Problem to work on →
The entries below hold a line with "match from_utf8 source with" and a line with "if is_empty (as_bytes". Return those lines and all that lie between them, exactly and only.

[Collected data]
◇ ◇ ◇ ◇

Definition WorkloadSpec_parse (source : bytes) : result WorkloadSpec :=
  if MAX_SPECIFICATION_BYTES <? zlen source then
    Err (invalid ("workload specification must not exceed "
                  +:+ fmt_dec MAX_SPECIFICATION_BYTES +:+ " bytes"))
  else
    match from_utf8 source with
    | inr message => Err (invalid ("workload specification is not UTF-8: " +:+ message))
    | inl text =>
        match toml_probe text with
        | inr e => Err (toml_error "malformed workload specification" e)
        | inl probe =>
            if negb (probe.(probe_version) =? WORKLOAD_SPEC_VERSION) then
              Err (invalid ("unsupported workload specification version "
                            +:+ fmt_dec probe.(probe_version)))
            else
              match probe.(probe_kind) with
              | SourceBinary =>
                  match toml_binary text with
                  | inr e => Err (toml_error "malformed binary workload" e)
                  | inl d =>
                      if negb (bool_decide (d.(bdoc_kind) = SourceBinary)) then
                        Err (invalid ("binary workload must declare kind = " +:+ QUOTE +:+ "binary"
                                      +:+ QUOTE))
                      else
                        _ ← validate_locator "path" d.(bdoc_path);
                        if is_empty (as_bytes d.(bdoc_user)) then
                          Err (invalid
                            "binary workload must declare an explicit nonzero uid:gid user")
                        else
                          _ ← normalize_arguments d.(bdoc_args) "args";
                          _ ← normalize_environment d.(bdoc_env);
                          Ok {| spec_version := d.(bdoc_version);
                                spec_source := Binary {|
                                  bin_path := d.(bdoc_path);
                                  bin_arguments := d.(bdoc_args);
                                  bin_environment := d.(bdoc_env);
                                  bin_working_directory := d.(bdoc_working_directory);
                                  bin_user := d.(bdoc_user) |} |}
                  end
              | SourceOci =>
                  match toml_oci text with
                  | inr e => Err (toml_error "malformed OCI workload" e)
                  | inl d =>
                      if negb (bool_decide (d.(odoc_kind) = SourceOci)) then
                        Err (invalid ("OCI workload must declare kind = " +:+ QUOTE +:+ "oci"
                                      +:+ QUOTE))
                      else
                        _ ← validate_locator "layout" d.(odoc_layout);
                        _ ← parse_digest d.(odoc_manifest_digest);
                        Ok {| spec_version := d.(odoc_version);
                              spec_source := Oci {|
                                oci_layout := d.(odoc_layout);
                                oci_manifest_digest := d.(odoc_manifest_digest) |} |}
                  end
              end
        end
    end.
End parse.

◇ ◇ ◇ ◇

Exercise output →
    match from_utf8 source with
    | inr message => Err (invalid ("workload specification is not UTF-8: " +:+ message))
    | inl text =>
        match toml_probe text with
        | inr e => Err (toml_error "malformed workload specification" e)
        | inl probe =>
            if negb (probe.(probe_version) =? WORKLOAD_SPEC_VERSION) then
              Err (invalid ("unsupported workload specification version "
                            +:+ fmt_dec probe.(probe_version)))
            else
              match probe.(probe_kind) with
              | SourceBinary =>
                  match toml_binary text with
                  | inr e => Err (toml_error "malformed binary workload" e)
                  | inl d =>
                      if negb (bool_decide (d.(bdoc_kind) = SourceBinary)) then
                        Err (invalid ("binary workload must declare kind = " +:+ QUOTE +:+ "binary"
                                      +:+ QUOTE))
                      else
                        _ ← validate_locator "path" d.(bdoc_path);
                        if is_empty (as_bytes d.(bdoc_user)) then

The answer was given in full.